Every year, as the Christmas season rolls around, There are numerous and varied showings of "A Christmas Carol." I'm sure you're all familiar with the story of the three ghosts, Tiny Tim, and the original Scrooge. It was written by Charles Dickens.
Another story by Charles Dickens is very appropriate to our topic of sleep disorders. It is entitled "The Pickwick Papers." From this story, the Pickwick Club emerged.
Members of the Pickwick Club are individuals and organizations who are interested in furthering the public and professional education programs of the National Sleep Foundation (NSF). Named after the society described in Charles Dickens' The Pickwick Papers, the Pickwick Club pays honor to those who have known intimately "a sensation of bodily weariness [that] in vain contends against an inability to sleep."

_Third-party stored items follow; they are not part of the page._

Lemma append_nil_r (s : string) : s ++ "" = s.
Proof. induction s as [|c s IH]; simpl; [reflexivity | now rewrite IH]. Qed.

Lemma append_assoc (a b c : string) : (a ++ b) ++ c = a ++ b ++ c.
Proof. induction a as [|x a IH]; simpl; [reflexivity | now rewrite IH]. Qed.

(** *** Blank strings and the two one-sided strips *)

Lemma rstrip_empty_iff (s : string) : rstrip s = "" <-> blank s = true.
Proof.
  induction s as [|c s IH]; simpl.
  - split; reflexivity.
  - destruct (rstrip s) eqn:E.
    + destruct (is_space c); simpl.
      * split; intros _; [now apply IH | reflexivity].
      * split; discriminate.
    + split; [discriminate |].
      intros H. apply andb_true_iff in H as [_ H].
      apply IH in H. discriminate.
Qed.

(** The unfolding of [rstrip] used throughout. *)
Lemma rstrip_cons (c : ascii) (s : string) :
  rstrip (String c s) =
  if is_space c && blank s then "" else String c (rstrip s).
Proof.
  simpl. destruct (rstrip s) eqn:E.
  - assert (B : blank s = true) by now apply rstrip_empty_iff.
    rewrite B, andb_true_r. reflexivity.
  - assert (B : blank s = false).
    { destruct (blank s) eqn:B; [|reflexivity].
      apply rstrip_empty_iff in B. congruence. }
    rewrite B, andb_false_r. reflexivity.
Qed.

Lemma lstrip_blank (s : string) : blank s = true -> lstrip s = "".
Proof.
  induction s as [|c s IH]; simpl; [reflexivity |].
  intros H. apply andb_true_iff in H as [Hc Hs]. now rewrite Hc, IH.
Qed.

Lemma blank_rstrip (s : string) : blank (rstrip s) = blank s.
Proof.
  induction s as [|c s IH]; [reflexivity |].
  rewrite rstrip_cons. destruct (is_space c && blank s) eqn:E.
  - symmetry. exact E.
  - simpl. now rewrite IH.
Qed.

Lemma rstrip_idem (s : string) : rstrip (rstrip s) = rstrip s.
Proof.
  induction s as [|c s IH]; [reflexivity |].
  rewrite rstrip_cons. destruct (is_space c && blank s) eqn:E; [reflexivity |].
  rewrite rstrip_cons, blank_rstrip, E, IH. reflexivity.
Qed.

Lemma lstrip_idem (s : string) : lstrip (lstrip s) = lstrip s.
Proof.
  induction s as [|c s IH]; [reflexivity |].
  simpl. destruct (is_space c) eqn:E; [exact IH |].
  simpl. now rewrite E.
Qed.

Lemma lstrip_rstrip (s : string) : lstrip (rstrip s) = rstrip (lstrip s).
Proof.
  induction s as [|c s IH]; [reflexivity |].
  rewrite rstrip_cons. cbn [lstrip].
  destruct (is_space c) eqn:Ec; cbn [andb].
  - destruct (blank s) eqn:Eb.
    + rewrite (lstrip_blank s Eb). reflexivity.
    + cbn [lstrip]. rewrite Ec. exact IH.
  - cbn [lstrip]. rewrite Ec. rewrite rstrip_cons, Ec. reflexivity.
Qed.

Lemma strip_lstrip (s : string) : strip (lstrip s) = strip s.
Proof. unfold strip. now rewrite lstrip_idem. Qed.

Lemma strip_rstrip (s : string) : strip (rstrip s) = strip s.
Proof. unfold strip. now rewrite lstrip_rstrip, rstrip_idem. Qed.

Lemma strip_idem (s : string) : strip (strip s) = strip s.
Proof. unfold strip at 2. now rewrite strip_rstrip, strip_lstrip. Qed.

Lemma strip_blank (s : string) : blank s = true -> strip s = "".
Proof. intros H. unfold strip. now rewrite lstrip_blank. Qed.

(** *** Upper-casing keeps blanks where they are *)

Lemma is_space_upper_char (c : ascii) : is_space (upper_char c) = is_space c.
Proof. destruct c as [[] [] [] [] [] [] [] []]; reflexivity. Qed.

Lemma blank_upper (s : string) : blank (upper s) = blank s.
Proof.
  induction s as [|c s IH]; simpl; [reflexivity |].
  now rewrite is_space_upper_char, IH.
Qed.

Lemma upper_lstrip (s : string) : upper (lstrip s) = lstrip (upper s).
Proof.
  induction s as [|c s IH]; simpl; [reflexivity |].
  rewrite is_space_upper_char. destruct (is_space c); [exact IH | reflexivity].
Qed.

Lemma upper_rstrip (s : string) : upper (rstrip s) = rstrip (upper s).
Proof.
  induction s as [|c s IH]; [reflexivity |].
  cbn [upper]. rewrite !rstrip_cons, is_space_upper_char, blank_upper.
  destruct (is_space c && blank s); simpl; [reflexivity | now rewrite IH].
Qed.

Lemma upper_strip (s : string) : upper (strip s) = strip (upper s).
Proof. unfold strip. now rewrite upper_rstrip, upper_lstrip. Qed.

(** *** Splitting *)

Lemma split_nonempty (sep : ascii) (s : string) :
  exists piece rest, split sep s = piece :: rest.
Proof.
  induction s as [|c s (h & t & IH)]; simpl.
  - now exists "", [].
  - destruct (Ascii.eqb c sep).
    + now exists "", (split sep s).
    + rewrite IH. now exists (String c h), t.
Qed.

Lemma split_cons_other (sep c : ascii) (s piece : string) (rest : list string) :
  Ascii.eqb c sep = false ->
  split sep s = piece :: rest ->
  split sep (String c s) = String c piece :: rest.
Proof. intros Hc Hs. simpl. now rewrite Hc, Hs. Qed.

(** Joining the pieces back with the separator gives the text again. *)
Lemma join_split (sep : ascii) (s : string) :
  join (String sep "") (split sep s) = s.
Proof.
  induction s as [|c s IH]; [reflexivity |].
  destruct (split_nonempty sep s) as (h & t & E).
  cbn [split]. rewrite E in *.
  destruct (Ascii.eqb c sep) eqn:Ec.
  - apply Ascii.eqb_eq in Ec. subst c.
    change (join (String sep "") ("" :: h :: t))
      with (String sep (join (String sep "") (h :: t))).
    now rewrite IH.
  - destruct t as [|y l]; simpl in *; now rewrite IH.
Qed.

Lemma blank_no_comma (s : string) : blank s = true -> split comma s = [s].
Proof.
  induction s as [|c s IH]; [reflexivity |].
  simpl. intros H. apply andb_true_iff in H as [Hc Hs].
  rewrite (IH Hs).
  destruct (Ascii.eqb_spec c comma) as [-> | _]; [discriminate | reflexivity].
Qed.

Lemma space_not_comma (c : ascii) : is_space c = true -> Ascii.eqb c comma = false.
Proof.
  intros H. destruct (Ascii.eqb_spec c comma) as [-> | _];
    [discriminate | reflexivity].
Qed.

(** Stripping the text on the left touches the first piece only. *)
Lemma split_lstrip (s : string) :
  split comma (lstrip s) = map_head lstrip (split comma s).
Proof.
  induction s as [|c s IH]; [reflexivity |].
  destruct (split_nonempty comma s) as (h & t & E).
  cbn [lstrip]. destruct (is_space c) eqn:Ec.
  - rewrite (split_cons_other _ _ _ _ _ (space_not_comma c Ec) E).
    rewrite IH, E. simpl. now rewrite Ec.
  - destruct (Ascii.eqb c comma) eqn:Ek.
    + simpl. now rewrite Ek.
    + rewrite (split_cons_other _ _ _ _ _ Ek E). simpl. now rewrite Ec.
Qed.

(** Stripping the text on the right touches the last piece only. *)
Lemma split_rstrip (s : string) :
  split comma (rstrip s) = map_last rstrip (split comma s).
Proof.
  induction s as [|c s IH]; [reflexivity |].
  destruct (split_nonempty comma s) as (h & t & E).
  rewrite rstrip_cons. destruct (is_space c && blank s) eqn:Eb.
  - apply andb_true_iff in Eb as [Ec Es].
    rewrite (split_cons_other _ _ _ _ _ (space_not_comma c Ec)
               (blank_no_comma s Es)).
    cbn [map_last]. rewrite rstrip_cons, Ec, Es. reflexivity.
  - destruct (Ascii.eqb c comma) eqn:Ek.
    + cbn [split]. rewrite Ek, IH, E. reflexivity.
    + rewrite (split_cons_other _ _ _ _ _ Ek E).
      pose proof (join_split comma s) as J. rewrite E in J.
      destruct t as [|y l].
      * simpl in J. subst h.
        rewrite E in IH. cbn [map_last] in IH.
        rewrite (split_cons_other _ _ _ _ _ Ek IH).
        cbn [map_last]. rewrite rstrip_cons, Eb. reflexivity.
      * rewrite E in IH.
        change (map_last rstrip (h :: y :: l))
          with (h :: map_last rstrip (y :: l)) in IH.
        rewrite (split_cons_other _ _ _ _ _ Ek IH). reflexivity.
Qed.

Lemma map_strip_head (l : list string) :
  map strip (map_head lstrip l) = map strip l.
Proof. destruct l as [|x l]; simpl; [reflexivity | now rewrite strip_lstrip]. Qed.

Lemma map_strip_last (l : list string) :
  map strip (map_last rstrip l) = map strip l.
Proof.
  induction l as [|x l IH]; [reflexivity |].
  destruct l as [|y l]; simpl in *; [now rewrite strip_rstrip | now rewrite IH].
Qed.

(** Stripping the whole text first does not change the stripped pieces. *)
Lemma pieces_of_stripped (s : string) :
  map strip (split comma (strip s)) = map strip (split comma s).
Proof.
  unfold strip.
  now rewrite split_rstrip, map_strip_last, split_lstrip, map_strip_head.
Qed.

(** *** Substring search *)

Lemma contains_unfold (needle hay : string) :
  contains needle hay =
  startswith needle hay ||
  match hay with "" => false | String _ hay' => contains needle hay' end.
Proof. destruct hay; reflexivity. Qed.

Lemma startswith_spec (needle hay : string) :
  startswith needle hay = true <-> exists after, hay = needle ++ after.
Proof.
  revert hay. induction needle as [|a needle IH]; intros hay.
  - simpl. split; [intros _; now exists hay | reflexivity].
  - destruct hay as [|b hay]; simpl.
    + split; [discriminate | intros [after H]; discriminate].
    + rewrite andb_true_iff, IH, Ascii.eqb_eq. split.
      * intros [-> [after ->]]. now exists after.
      * intros [after H]. injection H as -> ->. split; [reflexivity |].
        now exists after.
Qed.

(** [needle in hay] decides occurrence with arbitrary surrounding text. *)
Lemma contains_spec (needle hay : string) :
  contains needle hay = true <-> occurs_in needle hay.
Proof.
  split.
  - induction hay as [|c hay IH]; rewrite contains_unfold, orb_true_iff.
    + intros [H | H]; [| discriminate].
      apply startswith_spec in H as [after H]. now exists "", after.
    + intros [H | H].
      * apply startswith_spec in H as [after H]. now exists "", after.
      * destruct (IH H) as (before & after & ->).
        now exists (String c before), after.
  - intros (before & after & ->).
    induction before as [|c before IH].
    + rewrite contains_unfold, orb_true_iff. left.
      apply startswith_spec. now exists after.
    + change (String c before ++ needle ++ after)
        with (String c (before ++ needle ++ after)).
      rewrite contains_unfold, orb_true_iff. now right.
Qed.

Lemma space_differs (a c : ascii) :
  is_space a = false -> is_space c = true -> Ascii.eqb a c = false.
Proof.
  intros Ha Hc. destruct (Ascii.eqb_spec a c) as [-> | _];
    [congruence | reflexivity].
Qed.

Lemma startswith_rstrip (needle s : string) :
  solid needle = true -> startswith needle (rstrip s) = startswith needle s.
Proof.
  revert needle. induction s as [|c s IH]; intros needle Hn; [reflexivity |].
  rewrite rstrip_cons.
  destruct needle as [|a needle]; [now destruct (is_space c && blank s) |].
  simpl in Hn. apply andb_true_iff in Hn as [Ha Hn].
  apply negb_true_iff in Ha.
  destruct (is_space c && blank s) eqn:Eb.
  - apply andb_true_iff in Eb as [Ec _]. simpl.
    now rewrite (space_differs a c Ha Ec).
  - simpl. now rewrite IH.
Qed.

Section SolidNeedle.

(** A needle that is not empty and has no blank in it. *)
Variables (a : ascii) (needle : string).
Hypothesis needle_solid : solid (String a needle) = true.

Let head_solid : is_space a = false.
Proof.
  simpl in needle_solid. apply andb_true_iff in needle_solid as [H _].
  now apply negb_true_iff in H.
Qed.

Lemma contains_blank (s : string) :
  blank s = true -> contains (String a needle) s = false.
Proof.
  induction s as [|c s IH]; [reflexivity |].
  simpl blank. intros H. apply andb_true_iff in H as [Hc Hs].
  rewrite contains_unfold, (IH Hs). simpl.
  now rewrite (space_differs a c head_solid Hc).
Qed.

Lemma contains_lstrip (s : string) :
  contains (String a needle) (lstrip s) = contains (String a needle) s.
Proof.
  induction s as [|c s IH]; [reflexivity |].
  cbn [lstrip]. destruct (is_space c) eqn:Ec; [| reflexivity].
  rewrite IH, (contains_unfold _ (String c s)). simpl.
  now rewrite (space_differs a c head_solid Ec).
Qed.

Since 1995, the Pickwick Postdoctoral Fellowship program has provided funds to enable young researchers to devote full-time professional effort to research related to the study of sleep or sleep disorders. Pickwick Fellows receive funding of $40,000 per year for one or two years. The second year of support is dependent upon satisfactory progress in the first year.
In 1837, Charles Dickens produced a series of stories about the Pickwick Club. These were later published as a novel entitled "The Pickwick Papers." One of the characters in this book, "Fat Joe," was an obese fellow who constantly fell asleep during meetings and even when performing such simple tasks as knocking on a door. He also had the habit of disrupting meetings with his loud snoring.
Sound familiar? This could describe some suffering from either sleep apnea or narcolepsy. There's no doubt he is the victim of some sleep disorder. With the problem of his obesity, I would vote for sleep apnea. Because of Dickens' novel, the disorder has become known as The Pickwickian Syndrome.
Did Dickens actually know someone who suffered from this disorder? It's hard to say. Perhaps he himself was a victim. He did die of a stroke which is a death often related to sleep apnea.
Or "Fat Joe" may have been a character created by Dickens' vivid imagination. But the name has stuck.
And, while we are on the subject of sleep disorders, how about that other Christmas icon, Santa Claus, with his little round belly that shakes when he laughs like a bowl full of jelly? Sounds like he could be a candidate for sleep apnea, too. Let's hope he's well secured in that sleigh. It's a long way to the ground.